Advertising executives are, of course, biased when it comes to deciding who is best placed to mastermind an advertising campaign.

Nevertheless, argues Kerry Collinge, who is credited with helping to create one of the most memorable adverts in recent history – the Cadbury Dairy Milk gorilla ad of 2007 – the reason perfume ads are so odd comes down, ironically, to a lack of imagination.

Brands place so much weight on bringing in a celebrity face to front their campaigns that the ad’s story arc often becomes an afterthought, according to Collinge, who works for System1, a market research firm that specialises in measuring adverts’ effectiveness.

“A lot of the time they are splashing these idols on the screen and hoping that will [be enough to] stick.

“No one has put any thought into [the message] whatsoever. [They think], ‘I’ve got Adam Driver, how can we use him in a weird arty way?’”

That is not to say oddness can’t win over viewers – Cadbury’s drumming gorilla is a case in point.

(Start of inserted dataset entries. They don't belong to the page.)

(* ===== verification/TaskTraces.v ===== *)
(** Histories of Task commands: every command keeps the invariant of [TaskHistory], so
    after any sequence of them the read model is the one a rebuild gives, [load_task]
    gives the state it shows, a verified Task has the Event of its verification, the
    edges of sub-Tasks form a forest and a join is recorded once. *)

From S2P Require Import Prelude Tx Defaults Canonical Text HashChain Policy Catalog Authority EventStore EventLog Bus WorkState Inbox TaskGraph TaskState Criteria TaskProjection TaskCommands TaskHistory.
Open Scope Z_scope.

Section traces.
Context {ES : Type} {ELI : EventLogI ES} {ERI : EventReadI ES} {W : Type}.
Context (sha256 : list N -> ustr) (py_str : json -> ustr) (isoformat_utc : Z -> ustr) (catalog : PolicyCatalog).
Context (terminal_hooks : string -> tx (W * ES) unit) (on_implementation_submitted : string -> tx (W * ES) unit).
Context (expected_document_id : string -> W -> option string) (enforce_limits : string -> string -> tx W unit).
Context (ws : string).
Hypothesis hooks_quiet : forall id, well_behaved (terminal_hooks id).
Hypothesis submitted_quiet : forall id, well_behaved (on_implementation_submitted id).

#[local] Notation Db := (@TaskCommands.Db ES W).
#[local] Notation rows db := (db.(projection)).
#[local] Notation good := (TaskHistory.good ws (ES := ES) (W := W)).
#[local] Notation keeps := (TaskHistory.keeps ws (ES := ES) (W := W)).
#[local] Notation in_ws ctx := (ctx.(ctx_workspace_id) = ws).
#[local] Notation transition := (_transition isoformat_utc terminal_hooks).
#[local] Notation create := (create isoformat_utc).
#[local] Notation on_task := (on_task sha256 catalog).

(** ** Steps that read, steps of one Task *)

(** A check leaves the Events and the read model alone. *)
Definition checks {A} (m : tx Db A) : Prop := forall db a db',
  m db = Ok (a, db') -> store db' = store db /\ rows db' = rows db /\ edges db' = edges db.

Lemma checks_same {A} (m : tx Db A) : (forall db a db', m db = Ok (a, db') -> db' = db) -> checks m.
Proof. intros H db a db' Hm. by rewrite (H _ _ _ Hm). Qed.

Lemma checks_bind {A B} (m : tx Db A) (f : A -> tx Db B) : checks m -> (forall a, checks (f a)) -> checks (m ≫= f).
Proof.
  intros Hm Hf db b db' (a & db1 & H1 & H2)%tx_bind_ok. destruct (Hm _ _ _ H1) as (E1 & E2 & E3), (Hf _ _ _ _ H2) as (E4 & E5 & E6).
  by rewrite E4, E5, E6.
Qed.

Lemma checks_lift {A} (r : res A) : checks (lift r).
Proof. apply checks_same. by intros ??? [_ <-]%lift_ok. Qed.

Lemma checks_guard b code : checks (guard_tx b code).
Proof. apply checks_same. by intros ??? [_ <-]%guard_tx_ok. Qed.

Lemma checks_gets {A} (f : Db -> A) : checks (gets f).
Proof. apply checks_same. by intros ??? [_ <-]%gets_ok. Qed.

Lemma checks_ret {A} (a : A) : checks (mret a).
Proof. apply checks_same. by intros ??? [_ <-]%tx_ret_ok. Qed.

Lemma checks_unless ctx id scope (m : tx Db unit) : checks m -> checks (unless_replay ctx id scope m).
Proof. intros Hm db a db'. unfold unless_replay. destruct (_replay_from_stream _ _ _ _); [by intros [= _ <-]|apply Hm]. Qed.

Lemma checks_account ctx who : checks (_account_uuid ctx who : tx Db string).
Proof. apply checks_same. intros db a db'. unfold _account_uuid. repeat case_match; try done. by intros [= _ <-]. Qed.

Lemma checks_limits ctx id : checks (_enforce_agent_limits enforce_limits ctx id : tx Db unit).
Proof.
  intros db a db'. unfold _enforce_agent_limits. destruct (_ !! _) as [p|]; [|by intros [= _ <-]].
  destruct (negb _); [by intros [= _ <-]|]. destruct (agents db !! _); [|by intros [= _ <-]]. by intros (w & _ & ->)%zoom_ok.
Qed.

Lemma checks_quiet {A} (m : tx Db A) : checks m -> quiet m.
Proof. exact (quiet_same m). Qed.

(** A step that may write Events of the Task [s], just loaded. *)
Definition on_ok {A} (s : TaskState) (m : tx Db A) : Prop := forall db a db',
  good db -> s.(task_id) <> EmptyString -> task_ok ws s.(task_id) (log db) (rows db) s -> m db = Ok (a, db') ->
  good db' /\ grows db db'.

Lemma on_keeps {A} s (m : tx Db A) : keeps m -> on_ok s m.
Proof. intros Hm db a db' Hg _ _. by apply Hm. Qed.

Lemma on_check {A B} s (m : tx Db A) (f : A -> tx Db B) : checks m -> (forall a, on_ok s (f a)) -> on_ok s (m ≫= f).
Proof.
  intros Hm Hf db b db' Hg Hne Hs (a & db1 & H1 & H2)%tx_bind_ok. destruct (Hm _ _ _ H1) as (E1 & E2 & _).
  destruct (quiet_good ws m _ _ _ (checks_quiet m Hm) Hg H1) as [Hg1 G1]. destruct (Hf a db1 b db' Hg1 Hne) as [Hg2 G2]; [|exact H2|].
  - unfold log. rewrite E1, E2. exact Hs.
  - split; [done|by eapply task_grows_trans].
Qed.

Lemma on_transition {B} env ctx scope s ty body (f : AppendResult * TaskState -> tx Db B) :
  in_ws ctx -> task_event_type ty -> no_floats (JObj body) = true ->
  (ty = "TASK_VERIFICATION_STARTED" -> forall v, get_str body "verification_id" = Some v -> v <> EmptyString) ->
  (forall r, keeps (f r)) -> on_ok s (transition env ctx scope s ty body ≫= f).
Proof.
  intros Hw Hty Hnf Hstart Hf db b db' Hg Hne Hs ([a s'] & db1 & H1 & H2)%tx_bind_ok.
  destruct (task_transition_ok isoformat_utc terminal_hooks ws env ctx scope s ty body db a s' db1) as (Hg1 & G1 & _); try done.
  destruct (Hf _ _ _ _ Hg1 H2) as [Hg2 G2]. split; [done|by eapply task_grows_trans].
Qed.

Definition akeeps {A} (m : atx AuditRecord Db A) : Prop := forall db l l' a db', good db -> m db l = (l', Ok (a, db')) ->
  good db' /\ grows db db'.

Lemma permit_same env ctx p ch dom (db : Db) l l' u db' :
  permit sha256 catalog env ctx p ch dom db l = (l', Ok (u, db')) -> db' = db.
Proof. unfold permit. destruct (require_permission _ _ _) as [rs [x|]]; [|done]. by intros [= _ _ <-]. Qed.

Lemma on_task_ok env ctx id p (db : Db) l l' s db' :
  on_task env ctx id p db l = (l', Ok (s, db')) -> load_task ctx id db = Ok (s, db').
Proof.
  unfold TaskCommands.on_task. intros (s0 & d & l1 & [_ Hl]%in_tx_ok & (u & d1 & l2 & ->%permit_same & H)%atx_bind_ok)%atx_bind_ok.
  by injection H as _ -> ->.
Qed.

Lemma on_task_keeps {A} env ctx id p (f : TaskState -> tx Db A) :
  in_ws ctx -> (forall s, s.(task_id) = id -> on_ok s (f s)) -> akeeps (s ← on_task env ctx id p; in_tx (f s)).
Proof.
  intros Hw Hf db l l' a db' Hg (s & d & l1 & Hl%on_task_ok & [_ H]%in_tx_ok)%atx_bind_ok.
  destruct (load_task_ok ws _ _ _ _ _ Hg Hw Hl) as (-> & Hne & Hid & Hs). by apply (Hf s Hid db a db'); rewrite ?Hid.
Qed.

(** ** The handlers *)

Lemma task_keeps_ret {A} (a : A) : keeps (mret a).
Proof. apply keeps_same. by intros ??? [_ <-]%tx_ret_ok. Qed.

Lemma quiet_assignment ctx s reason resume ev : quiet (_record_assignment ctx s reason resume ev : tx Db unit).
Proof. apply quiet_same. intros db a db'. unfold _record_assignment. destruct (existsb _ _); [done|]. by intros [= _ <-]. Qed.

Lemma quiet_pin id rev cs ev : quiet (pin_rows id rev cs ev : tx Db unit).
Proof. apply quiet_same. intros db a db'. unfold pin_rows. intros (x & _ & [= _ <-])%res_bind_ok. done. Qed.

Lemma quiet_cancel_each env actor reason items : forall n, quiet (cancel_each env n actor reason items : tx Db unit).
Proof.
  induction items as [|i items IH]; intros n; [apply quiet_ret|]. cbn [cancel_each]. destruct (is_ok _); [|apply IH].
  apply quiet_bind; [apply quiet_zoom, inbox_cancel|intros _; apply IH].
Qed.

Lemma quiet_after env ctx s ev resume : quiet (after_assignment isoformat_utc env ctx s ev resume : tx Db unit).
Proof.
  intros db u db' Hok. unfold after_assignment. destruct (_ ≫= _) as [agent|]; [|intros H; exact (quiet_ret tt _ _ _ Hok H)].
  match goal with |- ?m db = _ -> _ => enough (quiet m) as Hq by (intros H; exact (Hq _ _ _ Hok H)) end.
  apply quiet_bind; [apply quiet_cancel_each|intros _]. apply quiet_bind; [apply quiet_zoom, inbox_enqueue|intros _; apply quiet_ret].
Qed.

Lemma keeps_unless_replayed (b : bool) (m : tx Db unit) : keeps m -> keeps (if b then mret tt else m).
Proof. destruct b; [intros _; apply task_keeps_ret|done]. Qed.

(** The types and bodies of the transitions. *)
Ltac plain_type := by split; [apply (bool_decide_unpack _); vm_compute|apply (bool_decide_unpack _); vm_compute|].

Lemma simple_ok env ctx s id scope ty body :
  in_ws ctx -> task_event_type ty -> no_floats (JObj body) = true ->
  (ty = "TASK_VERIFICATION_STARTED" -> forall v, get_str body "verification_id" = Some v -> v <> EmptyString) ->
  on_ok s (simple_tx isoformat_utc terminal_hooks env ctx s id scope ty body).
Proof. intros. apply on_transition; try done. intros [a s']. apply task_keeps_ret. Qed.

Lemma simple_keeps env ctx id p scope ty body :
  in_ws ctx -> task_event_type ty -> no_floats (JObj body) = true ->
  (ty = "TASK_VERIFICATION_STARTED" -> forall v, get_str body "verification_id" = Some v -> v <> EmptyString) ->
  akeeps (s ← on_task env ctx id p; in_tx (simple_tx isoformat_utc terminal_hooks env ctx s id scope ty body)).
Proof. intros. apply on_task_keeps; [done|]. intros s _. by apply simple_ok. Qed.

Lemma assignment_keeps env ctx s reason resume a id data :
  keeps (_ ← (if a.(replayed) then mret tt
              else _ ← _record_assignment ctx s reason resume a.(a_event_id); after_assignment isoformat_utc env ctx s a.(a_event_id) resume);
         mret (_result a id s data)).
Proof.
  apply task_keeps_bind; [|intros _; apply task_keeps_ret]. apply keeps_unless_replayed.
  apply quiet_keeps, quiet_bind; [apply quiet_assignment|intros _; apply quiet_after].
Qed.

Lemma delegate_keeps env id assignee reason ctx :
  in_ws ctx -> akeeps (delegate_task sha256 isoformat_utc catalog terminal_hooks env id assignee reason ctx).
Proof.
  intros Hw. apply on_task_keeps; [done|]. intros s _. apply on_check; [apply checks_account|intros who].
  apply on_check; [|intros _].
  - apply checks_unless, checks_bind; [apply checks_lift|intros _]. apply checks_bind; [apply checks_gets|intros ?; apply checks_lift].
  - apply on_check; [apply checks_lift|intros hash].
    apply on_transition; [done|plain_type|done|done|]. intros [a s']. apply assignment_keeps.
Qed.
(* ===== verification/Routing.v ===== *)
(** Which Agent a Task is given to ([server/agents/routing.py]): the eligible Agents, their
    order, and the recorded decision. The policy engine is asked for every Agent that passes
    the tables; a refusal is audited by [independent_audit_sink] in a transaction of its own,
    which waits for the lock of the audit chain. The lock is held by the first transaction
    that appended an audit row until it ends, so a caller that has appended one waits for
    itself. *)

From S2P Require Import Prelude Tx Canonical Policy Catalog Authority Inbox TaskState TaskProjection.
Open Scope Z_scope.

Definition ACTIVE_TASK_STATUSES : list TaskStatus := [DELEGATED; ACCEPTED; RUNNING; WAITING; IMPLEMENTED; VERIFYING].

Definition supports_secret_handles (adapter_type : string) : bool := negb (String.eqb adapter_type "mattermost_bot").

(** ** Tables *)

(** A row of [agents]; of its [limits] only [concurrent_tasks] is read. *)
Record AgentRow := {
  ag_workspace : string; ag_agent_id : string; ag_account : string; ag_adapter_type : string; ag_capacity : option Z;
  ag_concurrent_tasks : pyscalar; ag_online : bool; ag_status : string }.
Definition reroute_count (t : string) (db : Db) : Z :=
  Z.of_nat (length (List.filter (fun r => rerouted_reason r.(as_reason)) (assignments_of t db))).

Definition previous_assignees (t : string) (db : Db) : list string :=
  (fun r => default "None" r.(as_assignee)) <$> assignments_of t db.

Definition _channel_uuid (channel : option string) (db : Db) : option string :=
  c ← py_or channel None;
  fst <$> find (fun kv => String.eqb kv.2 c || String.eqb kv.1 c) (map_to_list db.(tasks).(authority).(channel_ids)).

(** [str(payload.get("summary", ""))] *)
Definition summary_of (e : HashChain.Event) : ustr :=
  match dict_get e.(payload) "summary" with None => [] | Some (JStr s) => s | Some v => py_str v end.

Definition artifacts_of (t : string) (db : Db) : list string :=
  py_sorted String.leb (fst <$> List.filter (fun a => existsb (fun e => bool_decide (e.(event_id) = a.2) &&
    bool_decide (e.(HashChain.task_id) = Some (lit t))) (log db.(tasks))) db.(artifact_rows)).

Definition build_resume_context (ctx : CommandContext) (t : string) (db : Db) : list (ustr * json) :=
  let events := stream ctx "task" t db.(tasks) in
  let steps := List.filter (fun e => String.eqb (text e.(event_type)) "TASK_PROGRESS_REPORTED") events in [
  (lit "started", JBool (existsb (fun e => String.eqb (text e.(event_type)) "TASK_STARTED") events));
  (lit "completed_steps", JArr ((fun e => JObj [(lit "event_id", JStr e.(event_id)); (lit "summary", JStr (summary_of e))]) <$> steps));
  (lit "artifacts", JArr (jtext <$> artifacts_of t db));
  (lit "last_progress", match last steps with Some e => JStr (summary_of e) | None => JNull end);
  (lit "handover", jtext "do not repeat completed steps; continue from last_progress")].

Definition is_assignment (i : WorkItem) : bool := mem i.(kind) ["task_assignment"; "subtask_assignment"].

Definition _open_assignment_for (t agent : string) (db : Db) : option string :=
  work_item_id <$> find (fun i => bool_decide (i.(wi_task_id) = Some t) && is_assignment i)
    (open_items (Some agent) None db.(tasks).(inbox)).

(** ** Steps *)

Definition on_tasks {A} (m : tx Tasks A) : tx Db A := zoom tasks with_tasks m.

(** A command of the bus: its refusals are audited behind the lock of the audit chain. *)
Definition run {A} (handler : CommandContext -> atx AuditRecord Tasks A) (ctx : CommandContext) : atx AuditRecord Db A := fun db =>
  azoom tasks with_tasks (through_sink db.(routing).(audit_locked) (execute handler ctx)) db.

Definition _cancel_assignments (env : REnv) (t reason : string) (actor : Principal) : tx Db unit := fun db =>
  on_tasks (cancel_each env.(cancel_env) 0 actor.(p_account_uuid) reason
    (List.filter (fun i => bool_decide (i.(wi_task_id) = Some t) && is_assignment i)
      (open_items None None db.(tasks).(inbox)))) db.

Record Request := {
  rr_workspace : string; rr_task : string; rr_reason : string; rr_correlation : string; rr_capability : option string;
  rr_secret_handles : bool; rr_exclude : list string }.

But, Collinge says, instead of using oddness in a way that alienates viewers and leaves them confused, perfume brands should use it to connect with people and elicit a positive emotion such as joy.

Regardless of where the ads fall on the weird-o-meter, Meakin hopes perfume brands will soon start to step out of “the land that time forgot”.

The people who buy their products are “way more characterful, diverse and interesting” than the ads’ creators give them credit for, she says, pointing to how the on-screen romances depicted almost always centre on straight, white, conventionally beautiful couples, and normally adhere rigidly to gender stereotypes.

“Perfume ads seem to be selling a dream that is distant from the way many people live their lives now,” Meakin says.

“It is someone else’s dream they are selling a lot of the time.”